Does anybody remember back in the days of yore when people actually got excited about the space program? I remember watching one of the launches in anticipation of take-off. The only thing NASA seems to do now is send up superfluous crew members, malfunctioning satellites and the all important TESTING THE EFFECTS OF WEIGHTLESSNESS!!! Hey, guys, we KNOW weightlessness is bad for you. You don't have to be uh...a rocket scientist to figure that one out. NASA, let me give you some advice: take all those engineers that say, "Oh man! Weightlessness is really bad for you. I wonder what tests we can do to measure it," and send those bastards up for ten years and let them figure out a solution. They'll figure out a way around it in 6 months, guaranteed.
Testing the effects of weightlessness on the common people isn't any more exciting, except when you reduce one plebeian to many bite size chunks care of faulty o-rings, which you then sprinkle (or splatter) liberally over the Gulf of Mexico. A teacher, a dentist, a four year old with attention deficit disorder in space; Jesus, I can put a four year old in low earth orbit by kicking him in the ass and draw more attention than NASA's lame launches. Seen it, done it, had it, been there. You want people to become interested in the next lift off? Let us give you a passenger list: OJ Simpson, Michael Jackson, and Lorena Bobbit. What a crew list! Hell, ninety two percent of the US population has heard of all of these characters. A spousal abuser, an accused child molester, and a woman who went into mutilation mode against her spousal abuser. It would be on every channel. Or better yet, you could just turn the whole space program over to Spielberg.
It's painfully obvious what NASA needs: Some good old fashioned Cold War paranoia. After the Soviet Union bit the big one, it looked like our countries could cooperate scientifically and financially on space exploration. But cooperation isn't as exciting as competition, especially for Americans, and the language barrier between scientists could have been disastrous (I said put water in the cooling systems, not vodka!).

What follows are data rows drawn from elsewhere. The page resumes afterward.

(** What [selectWorkflowsWithCliffy] does once the [try] block is left. *)
Lemma selectWorkflows_cases (choice : KeepChoice) (answer : list string -> list string)
    (w : World) :
  selectWorkflowsWithCliffy choice answer w =
  let ask (w1 : World) : halt (list string) * World :=
    let selected := answer workflow_options in
    if (length selected =? 0)%nat
    then (Exit 0, with_console (console w1 ++ ["No workflows selected. Exiting."]) w1)
    else if denied (env w1) OpWriteText WORKFLOWS_FILE
         then (Done (Throw (PermissionDenied WORKFLOWS_FILE)), w1)
         else (Done (Ret selected),
               with_files (<[WORKFLOWS_FILE := Js.join nl selected]> (files w1)) w1) in
  match readTextFile WORKFLOWS_FILE w with
  | (Ret previous, _) =>
      let w1 := with_console
                  (console w
                   ++ ["Previously selected workflows: "
                         ++ Js.join ", " (selection_lines previous); ""]) w in
      match choice with
      | ExitChoice => (Exit 0, w1)
      | Keep => (Done (Ret (selection_lines previous)), w1)
      | Reselect => ask w1
      end
  | (Throw _, _) => ask w
  end.
Proof.
  cbv zeta. unfold selectWorkflowsWithCliffy.
  unfold pbind at 1. unfold ptry_catch. unfold pbind at 1. unfold run_io at 1.
  pose proof (readTextFile_pure WORKFLOWS_FILE w) as Hpure.
  destruct (readTextFile WORKFLOWS_FILE w) as [[previous | e] w0];
    simpl in Hpure; subst w0.
  - unfold pbind at 1. unfold run_io at 1, console_log at 1.
    unfold pbind at 1. unfold run_io at 1, console_log at 1.
    cbn [console with_console].
    replace (with_console _ (with_console _ w))
      with (with_console
              (console w
               ++ ["Previously selected workflows: "
                     ++ Js.join ", " (selection_lines previous); ""]) w)
      by (unfold with_console; cbn; now rewrite <- app_assoc).
    destruct choice; unfold Deno_exit, pret; try reflexivity.
    cbn [env with_console].
    destruct (length (answer workflow_options) =? 0)%nat; [reflexivity |].
    unfold pbind, run_io, writeTextFile. cbn [env with_console].
    destruct (denied (env w) OpWriteText WORKFLOWS_FILE); reflexivity.
  - unfold pret at 1.
    destruct (length (answer workflow_options) =? 0)%nat; [reflexivity |].
    unfold pbind, run_io, writeTextFile.
    destruct (denied (env w) OpWriteText WORKFLOWS_FILE); reflexivity.
Qed.

(** The lines [selectProjectsWithCliffy] prints for a previous selection. *)
Lemma selectProjects_cases (choice : KeepChoice) (answer : list string -> list string)
    (allProjects : list string) (w : World) :
  selectProjectsWithCliffy choice answer allProjects w =
  let ask (w1 : World) : halt (list string) * World :=
    let selected := answer allProjects in
    if (length selected =? 0)%nat
    then (Exit 0, with_console (console w1 ++ ["No projects selected. Exiting."]) w1)
    else if denied (env w1) OpWriteText PROJECTS_FILE
         then (Done (Throw (PermissionDenied PROJECTS_FILE)), w1)
         else (Done (Ret selected),
               with_files (<[PROJECTS_FILE := Js.join nl selected]> (files w1)) w1) in
  match readTextFile PROJECTS_FILE w with
  | (Ret previous, _) =>
      let names := selection_lines previous in
      let w1 := with_console
                  (console w
                   ++ ["Previously selected projects (" ++ decimal (length names) ++ "):"]
                   ++ map (fun p => "  " ++ p) (take 10 names)
                   ++ (if (10 <? length names)%nat
                       then ["  ... and " ++ decimal (length names - 10) ++ " more"]
                       else [])
                   ++ [""]) w in
      match choice with
      | ExitChoice => (Exit 0, w1)
      | Keep => (Done (Ret names), w1)
      | Reselect => ask w1
      end
  | (Throw _, _) => ask w
  end.
Proof.
  cbv zeta. unfold selectProjectsWithCliffy.
  unfold pbind at 1. unfold ptry_catch. unfold pbind at 1. unfold run_io at 1.
  pose proof (readTextFile_pure PROJECTS_FILE w) as Hpure.
  destruct (readTextFile PROJECTS_FILE w) as [[previous | e] w0];
    simpl in Hpure; subst w0.
  - set (names := selection_lines previous).
    destruct (10 <? length names)%nat;
      unfold pbind, run_io, pret, Deno_exit;
      unfold console_log at 1; rewrite forEach_console_log;
      unfold console_log, writeTextFile; cbn [console with_console env files];
      rewrite ?with_console_again, ?app_nil_r, <- ?app_assoc;
      destruct choice; try reflexivity;
      destruct (length (answer allProjects) =? 0)%nat;
      cbn [console env with_console];
      rewrite ?with_console_again, <- ?app_assoc; try reflexivity;
      destruct (denied (env w) OpWriteText PROJECTS_FILE); reflexivity.
  - unfold pret at 1.
    destruct (length (answer allProjects) =? 0)%nat; [reflexivity |].
    unfold pbind, run_io, writeTextFile.
    destruct (denied (env w) OpWriteText PROJECTS_FILE); reflexivity.
Qed.

Lemma readTextFile_console (path : string) (c : list string) (w : World) :
  fst (readTextFile path (with_console c w)) = fst (readTextFile path w).
Proof.
  unfold readTextFile. cbn [env files with_console].
  destruct (denied (env w) OpRead path); [reflexivity |].
  destruct (files w !! path); reflexivity.
Qed.

Lemma selectWorkflows_keep (answer : list string -> list string) (w : World)
    (previous : string) :
  denied (env w) OpRead WORKFLOWS_FILE = false ->
  files w !! WORKFLOWS_FILE = Some previous ->
  exists w', selectWorkflowsWithCliffy Keep answer w = (Done (Ret (selection_lines previous)), w')
             /\ files w' = files w.
Proof.
  intros Hread Hfile. rewrite selectWorkflows_cases. cbv zeta.
  unfold readTextFile. rewrite Hread, Hfile. eexists. split; reflexivity.
Qed.

Lemma selectProjects_keep (answer : list string -> list string) (allProjects : list string)
    (w : World) (previous : string) :
  denied (env w) OpRead PROJECTS_FILE = false ->
  files w !! PROJECTS_FILE = Some previous ->
  exists w', selectProjectsWithCliffy Keep answer allProjects w
             = (Done (Ret (selection_lines previous)), w')
             /\ files w' = files w.
Proof.
  intros Hread Hfile. rewrite selectProjects_cases. cbv zeta.
  unfold readTextFile. rewrite Hread, Hfile. eexists. split; reflexivity.
Qed.

(** X15: the workflow selection comes back. When
    [selectWorkflowsWithCliffy] has returned a selection, kept from the file
    or ticked among the four options, then a later call in which the user
    keeps the previous selection returns the same list, and writes
    nothing. *)
Theorem workflow_selection_kept (choice : KeepChoice) (answer again : list string -> list string)
    (w w' : World) (selected : list string) :
  (forall options, incl (answer options) options) ->
  denied (env w) OpRead WORKFLOWS_FILE = false ->
  selectWorkflowsWithCliffy choice answer w = (Done (Ret selected), w') ->
  exists w'',
    selectWorkflowsWithCliffy Keep again w' = (Done (Ret selected), w'')
    /\ files w'' = files w'.
Proof.
  intros Hamong Hread Hrun.
  assert (Hticked : Forall storable (answer workflow_options)).
  { apply Forall_forall. intros name Hin. apply list_elem_of_In, Hamong in Hin.
    pose proof workflow_options_storable as Hall.
    rewrite Forall_forall in Hall. now apply Hall, list_elem_of_In. }
  rewrite selectWorkflows_cases in Hrun. cbv zeta in Hrun.
  unfold readTextFile in Hrun. rewrite Hread in Hrun.
  assert (Hask : forall w1,
    env w1 = env w ->
    (if (length (answer workflow_options) =? 0)%nat
     then (Exit 0, with_console (console w1 ++ ["No workflows selected. Exiting."]) w1)
     else if denied (env w1) OpWriteText WORKFLOWS_FILE
          then (Done (Throw (PermissionDenied WORKFLOWS_FILE)), w1)
          else (Done (Ret (answer workflow_options)),
                with_files (<[WORKFLOWS_FILE := Js.join nl (answer workflow_options)]>
                              (files w1)) w1))
    = (Done (Ret selected), w') ->
    exists w'',
      selectWorkflowsWithCliffy Keep again w' = (Done (Ret selected), w'')
      /\ files w'' = files w').
  { intros w1 Henv Hasked.
    destruct (length (answer workflow_options) =? 0)%nat; [discriminate |].
    destruct (denied (env w1) OpWriteText WORKFLOWS_FILE); [discriminate |].
    injection Hasked as <- <-.
    match goal with |- context [selectWorkflowsWithCliffy Keep again ?w2] =>
      destruct (selectWorkflows_keep again w2 (Js.join nl (answer workflow_options)))
        as (w'' & Hkeep & Hfiles)
    end.
    - cbn [env with_files]. now rewrite Henv.
    - cbn [files with_files]. apply lookup_insert_eq.
    - rewrite (selection_lines_join _ Hticked) in Hkeep. now exists w''. }
  destruct (files w !! WORKFLOWS_FILE) as [previous |] eqn:Hfile.
  - destruct choice.
    + injection Hrun as <- <-. apply selectWorkflows_keep; [exact Hread | exact Hfile].
    + (eapply Hask; [| exact Hrun]; reflexivity).
    + discriminate Hrun.
  - (eapply Hask; [| exact Hrun]; reflexivity).
Qed.

Lemma workflow_selection_kept_witness :
  let w' := snd (selectWorkflowsWithCliffy Reselect first_two world_no_tool) in
  fst (selectWorkflowsWithCliffy Reselect first_two world_no_tool)
  = Done (Ret ["type"; "build"])
  /\ exists w'',
       selectWorkflowsWithCliffy Keep (fun _ => []) w' = (Done (Ret ["type"; "build"]), w'')
       /\ files w'' = files w'.
Proof.
  cbv zeta.
  assert (Hamong : forall options, incl (first_two options) options).
  { intros options name Hin. unfold first_two in Hin.
    apply list_elem_of_In. apply list_elem_of_In in Hin.
    eapply subseteq_take. exact Hin. }
  assert (Hrun : selectWorkflowsWithCliffy Reselect first_two world_no_tool
                 = (Done (Ret ["type"; "build"]),
                    snd (selectWorkflowsWithCliffy Reselect first_two world_no_tool)))
    by (vm_compute; reflexivity).
  split; [now rewrite Hrun |].
  exact (workflow_selection_kept Reselect first_two (fun _ => []) world_no_tool _
           ["type"; "build"] Hamong eq_refl Hrun).
Defined.

(** X16: the project selection comes back when the names can be stored.
    If [selectProjectsWithCliffy] has returned a selection and every name
    the user ticked is on one line and not blank, a later call in which the
    user keeps the previous selection returns the same list, and writes
    nothing. *)
Theorem project_selection_kept (choice : KeepChoice) (answer again : list string -> list string)
    (allProjects others : list string) (w w' : World) (selected : list string) :
  Forall storable (answer allProjects) ->
  denied (env w) OpRead PROJECTS_FILE = false ->
  selectProjectsWithCliffy choice answer allProjects w = (Done (Ret selected), w') ->
  exists w'',
    selectProjectsWithCliffy Keep again others w' = (Done (Ret selected), w'')
    /\ files w'' = files w'.
Proof.
  intros Hticked Hread Hrun.
  rewrite selectProjects_cases in Hrun. cbv zeta in Hrun.
  unfold readTextFile in Hrun. rewrite Hread in Hrun.
  assert (Hask : forall w1,
    env w1 = env w ->
    (if (length (answer allProjects) =? 0)%nat
     then (Exit 0, with_console (console w1 ++ ["No projects selected. Exiting."]) w1)
     else if denied (env w1) OpWriteText PROJECTS_FILE
          then (Done (Throw (PermissionDenied PROJECTS_FILE)), w1)
          else (Done (Ret (answer allProjects)),
                with_files (<[PROJECTS_FILE := Js.join nl (answer allProjects)]>
                              (files w1)) w1))
    = (Done (Ret selected), w') ->
    exists w'',
      selectProjectsWithCliffy Keep again others w' = (Done (Ret selected), w'')
      /\ files w'' = files w').
  { intros w1 Henv Hasked.
    destruct (length (answer allProjects) =? 0)%nat; [discriminate |].
    destruct (denied (env w1) OpWriteText PROJECTS_FILE); [discriminate |].
    injection Hasked as <- <-.
    match goal with |- context [selectProjectsWithCliffy Keep again others ?w2] =>
      destruct (selectProjects_keep again others w2 (Js.join nl (answer allProjects)))
        as (w'' & Hkeep & Hfiles)
    end.
    - cbn [env with_files]. now rewrite Henv.
    - cbn [files with_files]. apply lookup_insert_eq.
    - rewrite (selection_lines_join _ Hticked) in Hkeep. now exists w''. }
  destruct (files w !! PROJECTS_FILE) as [previous |] eqn:Hfile.
  - destruct choice.
    + injection Hrun as <- <-. apply selectProjects_keep; [exact Hread | exact Hfile].
    + (eapply Hask; [| exact Hrun]; reflexivity).
    + discriminate Hrun.
  - (eapply Hask; [| exact Hrun]; reflexivity).
Qed.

Besides, the Russians have all the budget problems of American public schools. They're down to nuclear secrets as their main export, forced to accept the prices of any Third World dictator or would be James Bond Villain just to pay the heating bill. If they sold Siberia to another country (say, Yemen) and weather-stripped the new border they could cut way down on heating costs. They won't because then they'd lose the Lake Baikal region (home of "The Deepest Lake in the World" Theme Park) to newly proud Yemenites, breaking the secret honor code held among industrial nations to ensure that Third World countries have nothing to be proud of¥. Besides, this would result in the loss of their prestigious "U.N. Security Council" status.
NASA's best hope is to get the CIA (another Cold War agency left out in the warm) to convince the Chinese government to start up a competing space program. China has all of the right qualifications: Communist, huge population to tax, long history of gunpowder and fireworks expertise, Tibetan monks to get rid of, and no pesky "human rights" ethics.
Meanwhile...back at the ranch, NASA could shrug off that festering bureaucratic tumor called Congress (motto: Budget Plan, Schmudget Plan) and be turned over to free enterprise. Think of the wonderful unregulated competition (Ayn Rand would be proud). Rockets being sent up held together with duct-tape (only a buck a roll), superglue, and elastic bands. The casualties would be high, but think of the news salability! "Happy Spaceman Rocket Collides with Hang-Glider. News at 11."
We'll be Terrorforming§ Mars in no time.


¥ Please excuse the rambling sentences. I just read James Joyce.
§ Move over Rimmer.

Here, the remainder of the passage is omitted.